It is a mixed tank. All the stores that would have pedialite are closed. I will post pics in a few.


----------



## frank6 (Apr 22, 2008)

Here are the pics and his rear legs to twitch unless it is him moving them every once in a while. He couldn't get up to go to the water bowl even if he really wanted to. Thanks


----------



## -Jex- (Mar 29, 2008)

I am just a newbie but if its a mixed tank couldn't stress be a big factor?


----------



## Otis (Apr 16, 2006)

why did you mix? why didn't you tell us that? mixing creates a whole lot of unnecessary problems. i am not going to list all of them because i am tired, but do a search on db about mixing and you will realize you have opened up a can of worms. 
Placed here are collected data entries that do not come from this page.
(** GetImageID will get the id for the image. *)
Definition GetImageID (i : PowerVSImageScope) : M string :=
  obj <- load ;; ret (infrav1beta1.ImageID (infrav1beta1.Status obj)).

(** SetImageState will set the state for the image. *)
Definition SetImageState (i : PowerVSImageScope) (status : string) : M unit :=
  setStatus (fun st =>
    infrav1beta1.mkStatus (infrav1beta1.Ready st) (infrav1beta1.ImageID st)
                          status (infrav1beta1.JobID st)).

(** GetImageState will get the state for the image. *)
Definition GetImageState (i : PowerVSImageScope)
  : M infrav1beta1.PowerVSImageState :=
  obj <- load ;; ret (infrav1beta1.ImageState (infrav1beta1.Status obj)).

(** SetJobID will set the id for the import image job. *)
Definition SetJobID (i : PowerVSImageScope) (id : string) : M unit :=
  setStatus (fun st =>
    infrav1beta1.mkStatus (infrav1beta1.Ready st) (infrav1beta1.ImageID st)
                          (infrav1beta1.ImageState st) id).

(** GetJobID will get the id for the import image job. *)
Definition GetJobID (i : PowerVSImageScope) : M string :=
  obj <- load ;; ret (infrav1beta1.JobID (infrav1beta1.Status obj)).

(** ** Running a method *)

Definition outcome {A : Type} (r : Outcome A * Store) : Outcome A := fst r.
Definition final {A : Type} (r : Outcome A * Store) : Store := snd r.

(** The keys with which the import job was looked up, in call order. *)
Definition jobQueryKeys (cs : list powervs.Call) : list string :=
  flat_map (fun c => match c with
                     | powervs.CallGetCosImages id => [id]
                     | _ => []
                     end) cs.

(** The job-creation requests among a trace of calls. *)
Definition createCalls (cs : list powervs.Call) : list powervs.Call :=
  filter powervs.isCreate cs.

(** The resource's name and the key of its service instance. *)
Definition nameOf (st : Store) : string :=
  infrav1beta1.Name (infrav1beta1.Meta (image st)).

Definition statusOf (st : Store) : infrav1beta1.IBMPowerVSImageStatus :=
  infrav1beta1.Status (image st).

Definition specOf (st : Store) : infrav1beta1.IBMPowerVSImageSpec :=
  infrav1beta1.Spec (image st).

(** No record of the listing carries the given name. *)
Definition noMatch (imgs : models.Images) (n : string) : Prop :=
  forall img,
    In img (models.Images_Images imgs) -> models.Name img <> Some n.

(** [img] is the first record of the listing, in listing order, that carries
    the given name; [pre] are the records listed before it. *)
Definition firstMatch (imgs : models.Images) (n : string)
                      (pre : list models.ImageReference)
                      (img : models.ImageReference) : Prop :=
  exists post,
    models.Images_Images imgs = pre ++ img :: post /\
    models.Name img = Some n /\
    forall x, In x pre -> models.Name x <> Some n.

(** Every record of a list carries a name. *)
Definition allNamed (l : list models.ImageReference) : Prop :=
  forall x, In x l -> models.Name x <> None.

(** The first record without a name comes before any record of the given
    name; [pre] are the records listed before it. *)
Definition nilNameFirst (imgs : models.Images) (n : string)
                        (pre : list models.ImageReference) : Prop :=
  exists x post,
    models.Images_Images imgs = pre ++ x :: post /\
    models.Name x = None /\
    allNamed pre /\
    forall y, In y pre -> models.Name y <> Some n.

(** The state of a fetched job, when both pointers to it are set. *)
Definition stateOf (job : models.Job) : option string :=
  match models.Job_Status job with
  | Some status => models.State status
  | None => None
  end.

(** Both references of a result are non-nil. *)
Definition bothRefs (r : Result) : bool :=
  match r with
  | (Some _, Some _, _) => true
  | _ => false
  end.

(** ** The operations on the status, as a caller may sequence them *)

Inductive Op : Type :=
| OpSetReady
| OpSetNotReady
| OpSetImageID (id : option string)
| OpSetImageState (status : string)
| OpSetJobID (id : string)
| OpDeleteImage
| OpDeleteImportJob.

Definition exec (i : PowerVSImageScope) (op : Op) (st : Store) : Store :=
  match op with
  | OpSetReady => final (SetReady i st)
  | OpSetNotReady => final (SetNotReady i st)
  | OpSetImageID id => final (SetImageID i id st)
  | OpSetImageState s => final (SetImageState i s st)
  | OpSetJobID id => final (SetJobID i id st)
  | OpDeleteImage => final (DeleteImage i st)
  | OpDeleteImportJob => final (DeleteImportJob i st)
  end.

Definition execAll (i : PowerVSImageScope) (ops : list Op) (st : Store) : Store :=
  fold_left (fun s op => exec i op s) ops st.

(** A store is initial when the status of its object is the zero value. *)
Definition initial (st : Store) : Prop :=
  statusOf st = infrav1beta1.zeroStatus.

(** The states of the status reachable under the scope's operations. *)
Inductive reachable (i : PowerVSImageScope) : Store -> Prop :=
| reach_init : forall st, initial st -> reachable i st
| reach_step : forall st op, reachable i st -> reachable i (exec i op st).

(** Ready holds exactly when an image identity is recorded. *)
Definition readyIffImageID (s : infrav1beta1.IBMPowerVSImageStatus) : Prop :=
  infrav1beta1.Ready s = true <-> infrav1beta1.ImageID s <> "".

(** The readiness written last by a sequence of operations, [r] if it
    writes none. *)
Fixpoint lastReady (r : bool) (ops : list Op) : bool :=
  match ops with
  | [] => r
  | OpSetReady :: rest => lastReady true rest
  | OpSetNotReady :: rest => lastReady false rest
  | _ :: rest => lastReady r rest
  end.

(** The image identity written last by a sequence of operations, [id] if it
    writes none. *)
Fixpoint lastImageID (id : string) (ops : list Op) : string :=
  match ops with
  | [] => id
  | OpSetImageID (Some id') :: rest => lastImageID id' rest
  | _ :: rest => lastImageID id rest
  end.

(** ** Sample data *)

Module Sample.

Definition imgA : models.ImageReference :=
  models.mkImageReference "123" (Some "img-a").
Definition imgB : models.ImageReference :=
  models.mkImageReference "456" (Some "img-b").
Definition imgA' : models.ImageReference :=
  models.mkImageReference "789" (Some "img-a").

(** A record whose name pointer is nil. *)
Definition unnamed : models.ImageReference :=
  models.mkImageReference "000" None.

Definition boom : error := mkError "connection refused".

Definition obj (name : string) (status : infrav1beta1.IBMPowerVSImageStatus)
  : infrav1beta1.IBMPowerVSImage :=
  infrav1beta1.mkImage
    (infrav1beta1.mkObjectMeta name)
    (infrav1beta1.mkSpec "svc-1" "b1" "o1" "us-south" "tier1")
    status.

Definition store (name : string) (status : infrav1beta1.IBMPowerVSImageStatus)
  : Store :=
  mkStore (obj name status) [] [] [].

Definition tracked : infrav1beta1.IBMPowerVSImageStatus :=
  infrav1beta1.mkStatus false "" "importing" "job-1".

Definition imported : infrav1beta1.IBMPowerVSImageStatus :=
  infrav1beta1.mkStatus true "123" "available" "job-1".

Definition jobIn (state : string) : models.Job :=
  models.mkJob "job-1" (Some (models.mkStatus (Some state))).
do more research before you buy an animal next time. i'm not saying your frog is sick because of you, but you could have very easily caused it by putting it in with frogs of a different species.


----------



## kristy55303 (Apr 27, 2008)

did dr.frye get into contact with you? personally i would never buy from a pet store. my opinion. I have yet to see one with good husbandry. who knows what diseases these darts have. i would do a search like emily suggested on mixing. big no-no. also quarantine and fecaling is a must. i always say this. read up on the asn protocols for quarantine and fecal procedures. it could be calcium defiency, i don't know how often you dust feeder insects...what your staple diet for them is. what suppliments you use. they do go bad after 6 months once opened and what if the petstore didnt dust? calcium deficiency as well as a lot of other things could have caused this. I always feel for the darts when I hear situations like this. kristy


----------



## asilsdorf (Sep 7, 2005)

frank6 said:


> It is a mixed tank. All the stores that would have pedialite are closed.


There aren't any drug stores or 24-hr grocery stores near you?


----------



## frank6 (Apr 22, 2008)

Dr.Frye still didn't e-mail back. I reasearched and found on breeders websites that leucs and azureus will get along. My staple food is dusted fruit flies and I feed phoenix worms every once in a while. I bought him from a reptile store not a pet store if that makes a difference. Most of the people that work there know what they are doing with the animals. I bought the frog the day after he came in. They didn't even have him out on display in a tank yet. If they did feed him they fed him pinhead crickets. They sell fruit flies but they don't use them to feed.


----------



## frank6 (Apr 22, 2008)

I always dust his food but if it is calcium deficency is there anything I can do with the predialite?


----------



## AlexRible (Oct 16, 2007)

Its kinda hard to tell any thing from the pics. It sounds like place you got your frogs from knows what they are doing. If dr frye still doesn't e-mail you back you might want to take him back there. If you think about it the stress might kill him, but the path hes on now seems like he won't live that much longer. Try feeding some him the phoenix worms again to entice him to eat.


----------



## kristy55303 (Apr 27, 2008)

AlexRible said:


> Its kinda hard to tell any thing from the pics. It sounds like place you got your frogs from knows what they are doing. If dr frye still doesn't e-mail you back you might want to take him back there. If you think about it the stress might kill him, but the path hes on now seems like he won't live that much longer. Try feeding some him the phoenix worms again to entice him to eat.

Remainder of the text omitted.